La figure d’Horace Guester blêmit. « Tu l’as vue, fallait s’y attendre, murmura-t-il. Un pénétrant ou aut’ chose. Septième fils. Que Dieu nous protège tous.

— C’est-y qu’elle a fait quèque chose de déshonorant, m’sieur, qu’y a rien sus sa tombe ? demanda Alvin.
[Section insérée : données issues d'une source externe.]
(** [VcpkgRepo.bootstrap] *)
Definition bootstrap : M unit :=
  u <- upToDate ;;
  if u then ret tt
  else
    clean ;;
    let downloadVcpkg := false in
    let downloadVcpkg :=
      if force_bootstrap (args self) then true else downloadVcpkg in
    e <- ask (Os.isfile (exe self)) ;;
    let downloadVcpkg :=
      if negb downloadVcpkg && negb e then true else downloadVcpkg in
    let testFile := PosixPath.join (path self) ".vcpkg-root" in
    t <- ask (Os.isfile testFile) ;;
    let downloadVcpkg :=
      if negb downloadVcpkg && negb t then true else downloadVcpkg in
    when downloadVcpkg
         (download (mkFetch (vcpkgUrl self) (path self)
                            (Some (vcpkgHash self)) false false)) ;;
    let portsPath := PosixPath.join (path self) "ports" in
    l <- ask (Os.islink portsPath) ;;
    when l (Os.unlink portsPath) ;;
    d <- ask (Os.isdir portsPath) ;;
    when d (Shutil.rmtree_ignore_errors portsPath) ;;
    Shutil.copytree (sourcePortsPath self) portsPath.

(** [VcpkgRepo.run] *)
Definition run (commands : list string) : M unit :=
  let actualCommands := [exe self; "--vcpkg-root"; path self] ++ commands in
  subprocess actualCommands (path self).

(** [VcpkgRepo.cleanBuilds] *)
Definition cleanBuilds : M unit :=
  let builddir := PosixPath.join (path self) "buildtrees" in
  d <- ask (Os.isdir builddir) ;;
  when d (Shutil.rmtree_ignore_errors builddir).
— Rien de déshonorant, répondit Horace. Dieu m’est témoin, mon garçon, c’te jeune fille a vécu noblement et elle est morte de même. On a rien mis sus sa tombe pour que not’ maison soye un refuge à d’aut’ genses comme elle. Mais oh, mon p’tit, dis-moi que tu l’répéteras à personne, c’que t’as trouvé enterré icitte. Tu causerais du mal à des dizaines, des centaines de malheureux perdus sus la route entre l’esclavage et la liberté. Veux-tu m’croire, m’faire la confiance et l’amitié d’garder l’secret ? J’aurais trop d’peine d’un coup, que l’histoire s’ébruite après avoir perdu ma fille, tout ça l’même jour. Vu qu’ce secret, j’peux pas te l’cacher, va falloir que tu l’gardes avec moi, Alvin, mon garçon. Dis-moi que tu vas l’faire.

— J’garde un secret qu’est respectable, m’sieur, dit Alvin, mais c’est quoi, l’secret respectable qui force à enterrer sa propre fille sans pierre tombale ? »

Les yeux d’Horace s’agrandirent, puis il éclata de rire comme un fou. Une fois ressaisi, il donna une tape sur l’épaule d’Alvin. « C’est pas ma fille qu’est là dans la terre, mon gars, qu’esse qui t’a fait croire ça ? C’est une p’tite Noire, une marronneuse qu’est morte hier au soir en venant dans l’Nord. »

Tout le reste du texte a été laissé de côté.